* [Work request]:
Which lines run from the line with "(** On a file" through the line with "files and nothing else. *)" in the entries below? Print them exactly, both ends included, and nothing more.
(Exercise data)
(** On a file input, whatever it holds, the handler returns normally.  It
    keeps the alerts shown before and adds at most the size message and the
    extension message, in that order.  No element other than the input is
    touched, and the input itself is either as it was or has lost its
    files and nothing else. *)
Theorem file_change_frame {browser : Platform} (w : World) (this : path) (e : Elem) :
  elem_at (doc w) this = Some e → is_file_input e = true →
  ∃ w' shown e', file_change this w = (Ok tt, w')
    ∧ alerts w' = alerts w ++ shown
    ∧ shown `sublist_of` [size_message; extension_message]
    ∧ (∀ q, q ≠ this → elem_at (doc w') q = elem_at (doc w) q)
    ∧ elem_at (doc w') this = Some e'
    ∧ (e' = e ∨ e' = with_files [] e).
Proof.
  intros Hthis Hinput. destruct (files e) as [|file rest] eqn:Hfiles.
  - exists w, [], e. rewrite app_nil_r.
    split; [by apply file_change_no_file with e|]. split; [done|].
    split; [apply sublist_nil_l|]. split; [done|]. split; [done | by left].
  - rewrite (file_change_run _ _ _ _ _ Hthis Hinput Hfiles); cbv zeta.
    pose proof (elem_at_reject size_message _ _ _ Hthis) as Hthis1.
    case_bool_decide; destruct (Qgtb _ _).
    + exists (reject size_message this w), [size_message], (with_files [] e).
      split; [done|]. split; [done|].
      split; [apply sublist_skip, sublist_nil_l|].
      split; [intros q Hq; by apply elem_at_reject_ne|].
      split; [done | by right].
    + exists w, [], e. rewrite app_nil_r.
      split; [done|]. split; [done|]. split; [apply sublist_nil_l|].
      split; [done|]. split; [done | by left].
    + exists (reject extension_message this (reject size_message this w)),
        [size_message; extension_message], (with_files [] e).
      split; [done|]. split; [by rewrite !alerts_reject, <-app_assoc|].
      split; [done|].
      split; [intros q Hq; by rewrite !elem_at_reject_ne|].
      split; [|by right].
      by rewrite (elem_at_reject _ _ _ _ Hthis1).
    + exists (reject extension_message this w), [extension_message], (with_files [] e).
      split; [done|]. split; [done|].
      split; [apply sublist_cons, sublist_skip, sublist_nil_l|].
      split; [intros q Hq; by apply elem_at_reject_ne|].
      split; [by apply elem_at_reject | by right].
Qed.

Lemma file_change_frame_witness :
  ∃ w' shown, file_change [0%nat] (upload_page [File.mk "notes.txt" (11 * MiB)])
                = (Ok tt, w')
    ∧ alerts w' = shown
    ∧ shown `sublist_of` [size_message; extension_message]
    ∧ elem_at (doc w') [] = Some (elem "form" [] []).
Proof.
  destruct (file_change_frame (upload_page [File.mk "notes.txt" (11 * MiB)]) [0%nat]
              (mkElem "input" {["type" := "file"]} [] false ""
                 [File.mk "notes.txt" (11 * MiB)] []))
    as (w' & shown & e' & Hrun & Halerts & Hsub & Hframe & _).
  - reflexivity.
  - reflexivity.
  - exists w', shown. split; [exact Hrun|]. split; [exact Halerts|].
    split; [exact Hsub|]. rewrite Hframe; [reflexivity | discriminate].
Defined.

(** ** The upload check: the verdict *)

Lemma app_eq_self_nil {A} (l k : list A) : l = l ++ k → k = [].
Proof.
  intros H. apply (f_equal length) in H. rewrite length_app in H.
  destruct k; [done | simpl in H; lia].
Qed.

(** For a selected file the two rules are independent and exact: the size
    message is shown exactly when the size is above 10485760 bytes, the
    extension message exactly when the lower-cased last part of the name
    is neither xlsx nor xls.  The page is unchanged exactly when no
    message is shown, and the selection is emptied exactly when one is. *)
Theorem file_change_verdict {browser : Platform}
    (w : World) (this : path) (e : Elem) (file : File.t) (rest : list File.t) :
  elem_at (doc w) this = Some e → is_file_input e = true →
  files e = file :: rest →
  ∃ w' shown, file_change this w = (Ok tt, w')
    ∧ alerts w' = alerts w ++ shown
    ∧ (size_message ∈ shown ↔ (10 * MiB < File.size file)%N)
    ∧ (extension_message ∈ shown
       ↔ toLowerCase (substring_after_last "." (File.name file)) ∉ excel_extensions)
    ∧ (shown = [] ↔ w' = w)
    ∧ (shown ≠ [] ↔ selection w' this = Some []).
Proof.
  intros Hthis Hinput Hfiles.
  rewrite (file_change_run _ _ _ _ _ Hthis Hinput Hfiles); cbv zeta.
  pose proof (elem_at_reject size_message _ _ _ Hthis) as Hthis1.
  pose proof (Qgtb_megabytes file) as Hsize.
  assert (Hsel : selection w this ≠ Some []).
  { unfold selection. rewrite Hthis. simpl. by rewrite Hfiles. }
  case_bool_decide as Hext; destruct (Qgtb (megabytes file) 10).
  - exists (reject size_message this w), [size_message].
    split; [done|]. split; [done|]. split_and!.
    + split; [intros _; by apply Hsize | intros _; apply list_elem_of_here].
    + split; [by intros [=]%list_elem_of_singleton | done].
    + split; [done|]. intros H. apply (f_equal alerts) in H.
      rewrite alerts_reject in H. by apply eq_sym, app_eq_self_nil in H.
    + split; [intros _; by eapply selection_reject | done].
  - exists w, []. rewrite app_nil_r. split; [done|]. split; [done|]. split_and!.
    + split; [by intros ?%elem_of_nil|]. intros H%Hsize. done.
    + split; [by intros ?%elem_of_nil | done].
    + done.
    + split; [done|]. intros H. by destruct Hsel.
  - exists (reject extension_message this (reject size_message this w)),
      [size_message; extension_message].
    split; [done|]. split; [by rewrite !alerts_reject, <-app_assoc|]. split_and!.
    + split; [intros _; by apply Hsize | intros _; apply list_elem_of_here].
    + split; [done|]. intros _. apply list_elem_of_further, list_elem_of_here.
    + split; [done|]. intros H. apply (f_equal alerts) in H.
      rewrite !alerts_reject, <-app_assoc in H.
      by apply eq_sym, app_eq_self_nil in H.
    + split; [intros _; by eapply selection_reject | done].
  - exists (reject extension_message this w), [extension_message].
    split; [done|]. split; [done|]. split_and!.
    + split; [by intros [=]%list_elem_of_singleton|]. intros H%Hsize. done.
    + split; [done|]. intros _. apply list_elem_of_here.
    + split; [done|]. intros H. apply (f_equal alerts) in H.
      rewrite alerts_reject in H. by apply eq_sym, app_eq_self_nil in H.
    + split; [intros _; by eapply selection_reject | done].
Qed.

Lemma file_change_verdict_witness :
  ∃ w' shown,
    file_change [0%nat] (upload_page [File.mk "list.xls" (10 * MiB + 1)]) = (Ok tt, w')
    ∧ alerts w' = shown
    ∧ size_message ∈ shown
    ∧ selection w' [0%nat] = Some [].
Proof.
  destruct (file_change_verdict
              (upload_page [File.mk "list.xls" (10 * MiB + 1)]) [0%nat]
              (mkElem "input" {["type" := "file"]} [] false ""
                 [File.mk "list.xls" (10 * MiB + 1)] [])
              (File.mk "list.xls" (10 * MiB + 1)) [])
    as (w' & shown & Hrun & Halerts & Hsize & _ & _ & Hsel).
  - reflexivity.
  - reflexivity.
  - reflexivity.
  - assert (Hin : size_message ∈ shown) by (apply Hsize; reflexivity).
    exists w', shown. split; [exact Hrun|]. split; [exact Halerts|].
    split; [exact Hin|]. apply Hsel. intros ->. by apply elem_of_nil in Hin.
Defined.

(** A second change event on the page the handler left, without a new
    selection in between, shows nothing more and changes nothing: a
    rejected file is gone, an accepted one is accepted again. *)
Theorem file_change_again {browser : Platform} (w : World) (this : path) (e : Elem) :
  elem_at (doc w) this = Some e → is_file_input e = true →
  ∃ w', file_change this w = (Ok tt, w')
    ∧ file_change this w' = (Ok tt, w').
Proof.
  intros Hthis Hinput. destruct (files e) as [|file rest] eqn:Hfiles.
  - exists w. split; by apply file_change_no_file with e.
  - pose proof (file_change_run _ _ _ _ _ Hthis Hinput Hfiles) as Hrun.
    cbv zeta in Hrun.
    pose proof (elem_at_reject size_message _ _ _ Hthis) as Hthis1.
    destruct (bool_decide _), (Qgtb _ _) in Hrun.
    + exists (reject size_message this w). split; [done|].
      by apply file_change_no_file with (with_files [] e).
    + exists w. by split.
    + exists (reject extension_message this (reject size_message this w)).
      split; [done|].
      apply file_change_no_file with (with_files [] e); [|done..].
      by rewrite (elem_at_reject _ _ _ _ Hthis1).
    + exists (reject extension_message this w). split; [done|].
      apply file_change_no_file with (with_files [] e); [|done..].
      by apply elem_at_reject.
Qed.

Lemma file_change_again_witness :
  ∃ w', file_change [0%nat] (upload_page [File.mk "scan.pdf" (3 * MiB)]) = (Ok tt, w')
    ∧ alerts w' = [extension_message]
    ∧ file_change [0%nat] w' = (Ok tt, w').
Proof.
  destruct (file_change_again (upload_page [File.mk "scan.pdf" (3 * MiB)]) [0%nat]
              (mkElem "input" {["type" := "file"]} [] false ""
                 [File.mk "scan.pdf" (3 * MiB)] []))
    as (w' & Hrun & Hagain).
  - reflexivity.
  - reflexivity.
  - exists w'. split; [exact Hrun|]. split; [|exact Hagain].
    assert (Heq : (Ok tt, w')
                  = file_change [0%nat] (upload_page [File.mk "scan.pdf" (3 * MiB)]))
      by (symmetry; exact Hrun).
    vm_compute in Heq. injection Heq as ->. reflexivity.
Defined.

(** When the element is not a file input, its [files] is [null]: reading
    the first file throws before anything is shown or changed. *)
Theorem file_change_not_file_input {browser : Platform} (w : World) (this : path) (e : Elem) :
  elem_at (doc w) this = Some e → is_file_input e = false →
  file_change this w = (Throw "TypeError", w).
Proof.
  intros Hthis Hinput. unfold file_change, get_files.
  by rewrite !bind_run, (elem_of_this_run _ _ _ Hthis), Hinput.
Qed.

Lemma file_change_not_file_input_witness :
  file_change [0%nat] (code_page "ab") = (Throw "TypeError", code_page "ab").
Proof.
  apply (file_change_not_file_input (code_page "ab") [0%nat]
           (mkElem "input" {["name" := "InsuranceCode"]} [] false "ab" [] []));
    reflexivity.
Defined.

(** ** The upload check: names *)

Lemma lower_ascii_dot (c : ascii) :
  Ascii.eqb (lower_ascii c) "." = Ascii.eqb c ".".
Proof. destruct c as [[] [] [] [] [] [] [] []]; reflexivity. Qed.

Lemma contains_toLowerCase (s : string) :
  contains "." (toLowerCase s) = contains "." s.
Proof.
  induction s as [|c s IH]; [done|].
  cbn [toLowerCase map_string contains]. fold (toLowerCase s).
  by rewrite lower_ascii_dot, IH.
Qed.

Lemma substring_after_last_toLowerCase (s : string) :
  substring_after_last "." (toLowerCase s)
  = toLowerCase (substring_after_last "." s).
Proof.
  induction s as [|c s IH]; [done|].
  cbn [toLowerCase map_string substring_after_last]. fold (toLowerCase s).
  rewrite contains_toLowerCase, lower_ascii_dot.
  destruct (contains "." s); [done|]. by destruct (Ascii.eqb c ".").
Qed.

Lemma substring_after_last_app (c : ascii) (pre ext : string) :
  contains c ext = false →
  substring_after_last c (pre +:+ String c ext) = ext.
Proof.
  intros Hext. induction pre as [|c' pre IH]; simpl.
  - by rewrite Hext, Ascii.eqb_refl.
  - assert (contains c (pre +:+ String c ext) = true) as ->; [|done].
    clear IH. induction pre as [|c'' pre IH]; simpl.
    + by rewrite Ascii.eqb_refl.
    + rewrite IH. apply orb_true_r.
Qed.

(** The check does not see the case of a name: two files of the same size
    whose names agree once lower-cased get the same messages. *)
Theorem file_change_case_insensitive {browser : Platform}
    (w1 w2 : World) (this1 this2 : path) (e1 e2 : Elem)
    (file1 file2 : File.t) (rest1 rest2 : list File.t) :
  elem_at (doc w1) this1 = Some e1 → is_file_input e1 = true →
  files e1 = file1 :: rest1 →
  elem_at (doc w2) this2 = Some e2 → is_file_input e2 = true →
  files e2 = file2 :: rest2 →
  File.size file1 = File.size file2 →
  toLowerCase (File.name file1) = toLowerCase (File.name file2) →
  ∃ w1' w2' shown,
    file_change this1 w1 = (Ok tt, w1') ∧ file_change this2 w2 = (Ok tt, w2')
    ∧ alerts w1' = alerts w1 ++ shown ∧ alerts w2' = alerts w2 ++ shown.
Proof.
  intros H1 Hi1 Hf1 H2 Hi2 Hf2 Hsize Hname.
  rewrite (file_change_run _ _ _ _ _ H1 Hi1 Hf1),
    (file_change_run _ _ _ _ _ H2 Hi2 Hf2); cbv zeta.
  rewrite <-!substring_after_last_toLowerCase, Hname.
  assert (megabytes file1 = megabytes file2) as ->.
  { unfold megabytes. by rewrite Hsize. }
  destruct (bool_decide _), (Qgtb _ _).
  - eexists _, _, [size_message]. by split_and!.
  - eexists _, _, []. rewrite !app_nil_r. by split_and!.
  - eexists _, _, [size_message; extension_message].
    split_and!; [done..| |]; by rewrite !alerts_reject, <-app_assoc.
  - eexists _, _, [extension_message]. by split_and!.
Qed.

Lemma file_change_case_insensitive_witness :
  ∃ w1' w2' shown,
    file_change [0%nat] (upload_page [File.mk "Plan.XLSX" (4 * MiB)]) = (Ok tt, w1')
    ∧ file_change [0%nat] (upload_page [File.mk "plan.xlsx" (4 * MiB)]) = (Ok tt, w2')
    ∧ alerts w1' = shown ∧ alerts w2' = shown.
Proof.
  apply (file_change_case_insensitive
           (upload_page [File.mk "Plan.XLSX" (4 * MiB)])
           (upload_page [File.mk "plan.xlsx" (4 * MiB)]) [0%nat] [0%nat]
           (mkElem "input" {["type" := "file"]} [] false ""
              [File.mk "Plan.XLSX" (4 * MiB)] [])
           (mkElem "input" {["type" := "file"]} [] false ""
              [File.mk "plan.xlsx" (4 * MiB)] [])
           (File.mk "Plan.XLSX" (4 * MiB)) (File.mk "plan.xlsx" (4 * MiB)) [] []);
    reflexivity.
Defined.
(End Exercise data)
(Exercise data)
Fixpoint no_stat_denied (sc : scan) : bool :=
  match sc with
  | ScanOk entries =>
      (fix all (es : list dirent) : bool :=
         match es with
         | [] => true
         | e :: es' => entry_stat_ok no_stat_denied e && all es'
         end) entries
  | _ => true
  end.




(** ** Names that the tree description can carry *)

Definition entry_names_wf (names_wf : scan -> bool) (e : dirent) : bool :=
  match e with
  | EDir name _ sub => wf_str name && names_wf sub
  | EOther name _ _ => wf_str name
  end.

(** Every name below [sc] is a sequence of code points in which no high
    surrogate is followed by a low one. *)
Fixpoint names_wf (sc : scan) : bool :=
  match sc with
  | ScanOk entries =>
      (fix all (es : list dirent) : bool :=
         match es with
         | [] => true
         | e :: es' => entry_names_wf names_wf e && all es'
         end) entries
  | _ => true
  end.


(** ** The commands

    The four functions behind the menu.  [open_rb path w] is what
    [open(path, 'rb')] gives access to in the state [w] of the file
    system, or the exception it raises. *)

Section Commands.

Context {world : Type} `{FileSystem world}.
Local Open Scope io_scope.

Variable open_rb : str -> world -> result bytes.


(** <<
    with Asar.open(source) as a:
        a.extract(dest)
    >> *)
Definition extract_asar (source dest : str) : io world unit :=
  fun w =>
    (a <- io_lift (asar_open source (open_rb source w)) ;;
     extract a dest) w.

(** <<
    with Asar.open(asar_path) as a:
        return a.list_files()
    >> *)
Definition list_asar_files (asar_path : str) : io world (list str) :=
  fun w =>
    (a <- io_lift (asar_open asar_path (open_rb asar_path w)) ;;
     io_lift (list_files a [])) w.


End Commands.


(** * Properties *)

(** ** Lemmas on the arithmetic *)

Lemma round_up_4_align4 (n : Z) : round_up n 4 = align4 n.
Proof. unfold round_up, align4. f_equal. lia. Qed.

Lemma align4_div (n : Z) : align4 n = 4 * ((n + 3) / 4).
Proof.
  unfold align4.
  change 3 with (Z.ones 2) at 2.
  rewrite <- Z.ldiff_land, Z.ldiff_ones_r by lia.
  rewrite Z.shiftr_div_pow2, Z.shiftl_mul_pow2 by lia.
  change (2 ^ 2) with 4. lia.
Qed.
(End Exercise data)
(Exercise data)
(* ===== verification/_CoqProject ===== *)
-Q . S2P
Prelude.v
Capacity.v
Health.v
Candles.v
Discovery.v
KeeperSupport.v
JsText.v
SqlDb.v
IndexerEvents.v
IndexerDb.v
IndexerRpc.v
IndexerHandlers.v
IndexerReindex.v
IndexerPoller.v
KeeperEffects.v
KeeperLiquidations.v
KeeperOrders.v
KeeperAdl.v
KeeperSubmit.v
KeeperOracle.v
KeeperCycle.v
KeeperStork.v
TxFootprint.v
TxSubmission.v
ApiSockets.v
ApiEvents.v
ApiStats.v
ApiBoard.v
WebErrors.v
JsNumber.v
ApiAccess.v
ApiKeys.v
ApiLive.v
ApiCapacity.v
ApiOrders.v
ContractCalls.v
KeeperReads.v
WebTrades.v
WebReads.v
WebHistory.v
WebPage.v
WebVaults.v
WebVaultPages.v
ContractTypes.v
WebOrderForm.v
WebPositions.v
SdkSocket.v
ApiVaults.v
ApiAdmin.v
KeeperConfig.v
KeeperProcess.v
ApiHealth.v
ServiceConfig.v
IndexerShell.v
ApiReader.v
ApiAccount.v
(End Exercise data)
* [Result of the task]:
(** On a file input, whatever it holds, the handler returns normally.  It
    keeps the alerts shown before and adds at most the size message and the
    extension message, in that order.  No element other than the input is
    touched, and the input itself is either as it was or has lost its
    files and nothing else. *)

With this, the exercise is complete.